The worst part is not that it happened. The worst part is that I liked it. Not in some vague, abstract way I can lie to myself about later. Not in a way I can twist into confusion and file under trauma response and never examine too closely.
I was into it. All of it. The roughness. The hands. The mouths. The way Vale pinned me to the wall and fucked me like he’d been holding himself back too long and couldn’t anymore. The way Havoc pushed and teased and watched for every crack in my composure and smiled when he found one.
I was into all of it. Even the parts that should probably upset me more than they do.
Vale didn’t ask with words before he slid into me. He asked with his eyes, with the way he waited half a second and then took my silence and my hands on him and my legs around him as answer.
And I wanted him there. That’s the part I can’t get around.
I wanted him.
I wanted both of them.
Which feels like the kind of realization that should come with a professional evaluation and maybe a sedative.
I swallow hard, forcing myself back into the room before I float too far away inside my own head. “Okay,” I say, because if I don’t keep talking, I’m going to start replaying everything in detail and then I may never recover. “Your turn.”
Havoc arches a brow. “Our turn for what?”
I gesture vaguely between the two of them, and immediately regret it because it makes the shirt shift against my thighs and now I’m aware of my body all over again. “For explaining why a man drugging me and tying me to a chair ended with the two of you acting like you knew what you were walking into.”
Vale’s gaze stays on me.

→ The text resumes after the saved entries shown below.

Lemma scan_inv_step cfg price S0 acc (item : string * spec_float) :
  item ∈ cfg ->
  scan_inv cfg price S0 acc -> scan_inv cfg price S0 (Alerts.check_item price acc item).
Proof.
  intros Hcfg Hinv. destruct item as [ty th]. unfold Alerts.check_item.
  destruct (Alerts.is_high ty && PyFloat.fge price th) eqn:H1.
  { apply scan_inv_fire; [exact Hcfg | | exact Hinv].
    unfold Alerts.crosses. rewrite H1. reflexivity. }
  destruct (Alerts.is_low ty && PyFloat.fle price th) eqn:H2.
  { apply scan_inv_fire; [exact Hcfg | | exact Hinv].
    unfold Alerts.crosses. rewrite H1, H2. reflexivity. }
  assert (Hc : Alerts.crosses ty th price = false)
    by (unfold Alerts.crosses; rewrite H1, H2; reflexivity).
  destruct (Alerts.rearms ty th price) eqn:Hr; [|exact Hinv].
  destruct (decide ((ty, th) ∈ acc.2)) as [Hin | Hnin]; [|exact Hinv].
  destruct Hinv as (Ha & Hb & Hcr & Hnd).
  split; [|split; [|split]]; simpl.
  - intros al Hal. destruct (Ha al Hal) as (H3 & H0 & H4 & H5 & H6).
    repeat split; try assumption.
    apply elem_of_difference. split; [exact H6|].
    intros Hk. apply elem_of_singleton in Hk. unfold alert_key in Hk.
    injection Hk as E1 E2. rewrite E1, E2 in H4. congruence.
  - intros id HS Hn.
    destruct (decide (id = (ty, th))) as [-> | Hne]; [simpl; repeat split; assumption|].
    apply Hb; [exact HS|].
    intros Hid. apply Hn. apply elem_of_difference. split; [exact Hid|].
    intros E. apply elem_of_singleton in E. contradiction.
  - intros id Hid HS. apply elem_of_difference in Hid. apply Hcr; [tauto | exact HS].
  - exact Hnd.
Qed.
(** X9.  Calling the clusterer twice.  On a freshly scored table (numeric
    columns, nothing missing, at least two rows, no 'exclusion_cluster'
    column yet)
    the first call raises after it has appended 'exclusion_cluster'; a
    second call on the table it leaves behind returns and writes the
    label. *)
Theorem cluster_second_call_returns :
  forall (B : backend) (processed_data : DataFrame) (X : list (list cell)),
    wf_frame processed_data -> (2 <= index_len processed_data)%nat ->
    to_floats (map snd (cols processed_data)) = inr X -> has_nan X = false ->
    lookup "financial_engagement_score" (cols processed_data) <> None ->
    (forall text,
       lookup "financial_engagement_score" (cols processed_data) <> Some (CatCol text)) ->
    lookup "exclusion_cluster" (cols processed_data) = None ->
    exists (e : pyerr) (after_first labelled : DataFrame),
      run (cluster_financial_exclusion B) processed_data = (inl e, after_first) /\
      columns after_first = (columns processed_data ++ ["exclusion_cluster"])%list /\
      run (cluster_financial_exclusion B) after_first = (inr tt, labelled) /\
      lookup "financial_exclusion_label" (cols labelled) <> None.
Proof.
  intros B pd X Hwf Hn HX Hnan Heng Hobj Hfresh.
  destruct (cluster_run B pd X Hwf Hn HX Hnan Heng Hobj) as (labels & Ll & Hraise & _).
  specialize (Hraise Hfresh). cbv zeta in Hraise.
  set (cluster := map (fun l => Some (of_nat l)) labels) in *.
  set (after := mkFrame (index_len pd)
                  (replace_or_append "exclusion_cluster" (NumCol cluster) (cols pd))) in *.
  destruct (to_floats_replace "exclusion_cluster" cluster (cols pd) X HX)
    as (X' & HX' & _ & _ & Hin').
  assert (Hwf' : wf_frame after).
  { unfold wf_frame, after. simpl. apply replace_or_append_Forall; [exact Hwf|].
    intros k. simpl. unfold cluster. rewrite length_map. exact Ll. }
  assert (Hnan' : has_nan X' = false).
  { eapply no_nan_replace; [exact Hnan | apply cluster_ids_observed | exact Hin']. }
  destruct (cluster_run B after X' Hwf' Hn HX' Hnan') as (labels2 & _ & _ & Hret).
  { unfold after. simpl cols. rewrite lookup_replace_or_append_other by discriminate.
    exact Heng. }
  { intros text. unfold after. simpl cols.
    rewrite lookup_replace_or_append_other by discriminate. apply Hobj. }
  destruct Hret as [c Hc].
  { unfold after. simpl cols. rewrite lookup_replace_or_append_same. discriminate. }
  eexists. exists after. eexists. split; [exact Hraise|]. split.
  - unfold after, columns. simpl cols.
    rewrite (replace_or_append_fresh _ _ _ Hfresh), map_app. reflexivity.
  - split; [exact Hc|]. simpl cols. rewrite lookup_replace_or_append_same. discriminate.
Qed.

Lemma cluster_second_call_returns_witness :
  exists (e : pyerr) (after_first labelled : DataFrame),
    run (cluster_financial_exclusion sample_backend) scored3 = (inl e, after_first) /\
    columns after_first = (columns scored3 ++ ["exclusion_cluster"])%list /\
    run (cluster_financial_exclusion sample_backend) after_first = (inr tt, labelled) /\
    lookup "financial_exclusion_label" (cols labelled) <> None.
Proof.
  apply (cluster_second_call_returns sample_backend scored3
           [[Some (-1 # 2); Some 0; Some (1 # 2)];
            [Some 0; Some (11 # 20); Some (4 # 5)];
            [Some 0; Some (1 # 2); Some 1]]).
  - vm_compute. repeat constructor.
  - vm_compute. lia.
  - reflexivity.
  - reflexivity.
  - vm_compute. discriminate.
  - intros text. vm_compute. discriminate.
  - reflexivity.
Defined.

(** X10.  An education level outside the lookup stops the clusterer.  The
    literacy calculator returns with a missing score for that respondent
    (on a processed table of numeric columns), and the clusterer, handed the
    table, raises on the missing entry before it writes anything. *)
Theorem unknown_education_level_stops_clustering :
  forall (B : backend) (data processed_data scored : DataFrame)
         (X : list (list cell)) (edu : list (option string)) (i : nat) (s : string),
    wf_frame data -> wf_frame processed_data ->
    to_floats (map snd (cols processed_data)) = inr X ->
    lookup "education" (cols data) = Some (CatCol edu) ->
    nth_error edu i = Some (Some s) -> education_mapping s = None ->
    run (calculate_financial_literacy_score data) processed_data = (inr tt, scored) ->
    run (cluster_financial_exclusion B) scored
    = (inl (ValueError "Input contains NaN"), scored).
Proof.
  intros B data pd pd' X edu i s Hwd Hwf HX Hedu Hi Hs Hrun.
  destruct (literacy_rows data pd pd' Hwd Hwf Hrun)
    as (_ & _ & _ & ec & qc & qv & score & Hec & _ & _ & Hsc & Lsc & Hrows).
  assert (ec = CatCol edu) by congruence. subst ec.
  assert (Hlt : (i < index_len data)%nat).
  { rewrite <- (lookup_wf data "education" _ Hwd Hedu). simpl.
    apply nth_error_Some. rewrite Hi. discriminate. }
  assert (Hnone : nth i score None = None).
  { rewrite (Hrows i Hlt). simpl series_map.
    rewrite (nth_map_in _ edu None None i)
      by (apply nth_error_Some; rewrite Hi; discriminate).
    rewrite (nth_error_nth _ _ _ Hi), Hs. reflexivity. }
  unfold calculate_financial_literacy_score in Hrun.
  py_inv Hrun e1 He1. py_inv Hrun Xe HXe. py_inv Hrun q1 Hq1. py_inv Hrun Xq HXq.
  py_inv Hrun pd1 Hset. py_simpl_in Hrun. injection Hrun as <-.
  destruct (setitem_inv _ _ _ _ Hset) as [_ Hpd1].
  rewrite Hpd1 in Hsc. simpl cols in Hsc.
  rewrite lookup_replace_or_append_same in Hsc. injection Hsc as Hsc.
  destruct (to_floats_replace "financial_literacy_score" score (cols pd) X HX)
    as (X' & HX' & _ & Hin & _).
  unfold cluster_financial_exclusion. py_simpl.
  unfold check_array. rewrite Hpd1. simpl cols. rewrite Hsc, HX'.
  rewrite (has_nan_true X' score Hin).
  - simpl. py_simpl. reflexivity.
  - rewrite <- Hnone. apply nth_In. rewrite Lsc. exact Hlt.
Qed.

Lemma unknown_education_level_stops_clustering_witness :
  run (cluster_financial_exclusion sample_backend)
      (snd (run (calculate_financial_literacy_score survey3) reduced3))
  = (inl (ValueError "Input contains NaN"),
     snd (run (calculate_financial_literacy_score survey3) reduced3)).
Proof.
  apply (unknown_education_level_stops_clustering sample_backend survey3 reduced3 _
           [[Some (-1 # 2); Some 0; Some (1 # 2)]]
           [Some "Primary"; Some "PhD"; Some "University"] 1 "PhD").
  - vm_compute. repeat constructor.
  - vm_compute. repeat constructor.
  - reflexivity.
  - reflexivity.
  - reflexivity.
  - reflexivity.
  - vm_compute. reflexivity.
Defined.

(** ** Model bench: errors and reported metrics *)

Lemma runState_ret {S A : Type} (a : A) (s : S) : runState (ret a) s = (a, s).
Proof. reflexivity. Qed.

Lemma of_nat_le a b : (a <= b)%nat -> of_nat a <= of_nat b.
Proof. intros H. unfold of_nat. rewrite <- Zle_Qle. lia. Qed.

Lemma of_nat_nonneg a : 0 <= of_nat a.
Proof. apply (of_nat_le 0 a). lia. Qed.
(** ** C3: initial silence in hands-free mode *)

(** C3 (the claim fails).  Hands-free mode, no speech for 60 s after the
    start: the recorder keeps recording, the manual-stop flag stays clear and
    the recorder is never stopped by a frame of the VAD loop. *)
Theorem hands_free_initial_silence_never_stops :
  let st := run hands_free silence_only initial in
  recorder st = Some Recording /\ hasSpokenSinceStart st = false /\
  startTime st = 0 /\ manualStop st = false /\ stopPending st = false /\
  isRecording st = true /\
  (forall props st0 i data now, reachable props st0 ->
     recorder (step props (Frame i data now) st0) = recorder st0 /\
     manualStop (step props (Frame i data now) st0) = manualStop st0).
Proof.
  split; [vm_compute; reflexivity|].
  split; [vm_compute; reflexivity|].
  split; [vm_compute; reflexivity|].
  split; [vm_compute; reflexivity|].
  split; [vm_compute; reflexivity|].
  split; [vm_compute; reflexivity|].
  intros props st0 i data now Hr.
  destruct (frame_keeps_recorder props st0 i data now Hr) as (E1 & _ & E3).
  split; assumption.
Qed.

(** ** C6: the clipboard tiers *)

Section ClipboardTiers.
Import ClipboardDelivery.
(** The contract of the strategy announced as number [n]: it returns (never
    raises), announces itself once and nothing else, and answers [true] only
    with a viable output file in place. *)
Definition strategy_contract (n : nat) (output_file : string) (s : M bool) : Prop :=
  ∀ w, ∃ b w' evs,
    s w = (Val b, w')
    ∧ log w' = log w ++ Print (Trying n) :: evs
    ∧ strategies_tried evs = []
    ∧ (b = true → viable (files w') output_file).

(** The text of the list file that the transport-stream strategies hand to
    the concat demuxer. *)
Definition segment_list_text (abspath : string → string) (ts_files : list string)
  : list byte :=
  concat (map (λ ts_file, bytes ("file '" +:+ abspath ts_file +:+ "'" +:+ nl)) ts_files).

(** The version check that opens both engines, and the world it leaves. *)
Definition version_check : list string := ["ffmpeg"; "-version"].

Definition after_version_check (w : World) (fs : gmap string (list byte)) : World :=
  mkWorld fs (log w ++ [Subprocess version_check None]).

(** What the format check of the transport-stream engine prints after its
    opening line, read off the files: nothing when one of the first four
    bytes of the first segment is the sync byte 0x47, the warning when there
    are four bytes and none is, and the could-not-check line when the first
    segment cannot be read or is shorter than four bytes without a sync
    byte. *)
Definition format_report (ts_files : list string) (fs : gmap string (list byte))
  : list event :=
  match ts_files with
  | [] => [Print CouldNotCheckFormat]
  | first_file :: _ =>
      match fs !! first_file with
      | None => [Print CouldNotCheckFormat]
      | Some content =>
          let header := take 4 content in
          OpenRead first_file ::
          (if existsb (λ b, bool_decide (b = x47)) header then []
           else if bool_decide (length header < 4) then [Print CouldNotCheckFormat]
           else [Print NotMpegTsWarning])
      end
  end.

Quiet. Heavy. A little too knowing for my comfort.
“What did this guy mean to you?” I ask.
“No,” Vale says. His voice stays even, but I can hear the frustration underneath it now that I’m actually listening for it. “We got orders to bring him in for questioning. That’s all.”
I frown. “Orders from who?”
Neither of them answers fast enough.
“Right,” I mutter. “Of course. Secret murder club. Forgot.”
Havoc huffs a laugh, but Vale keeps his eyes on me.
“We knew the location,” he says. “We knew the target. We knew he was involved in something he shouldn’t have been. We did not know you would be there.”
I shift my weight and immediately regret it because my body still feels too aware of itself, too alive under my skin. I squeeze my legs together again, trying to ignore the aftershocks that keep catching me off guard.
It doesn’t work.
I wanted more.
That realization hits me in a slow, crawling wave of shame and heat so intense I have to look away from both of them for a second.
Focus. Questions. Reality.
“So you found me by accident,” I say, forcing my voice into something steadier. “You were there for him, not me.”
“Yes,” Vale says.
That one word does more for me than any of their reassurances so far. Because it means this was not some elaborate setup. It means I wasn’t passed from one group of predators to another in some organized nightmare.
It means I just got very, very unlucky.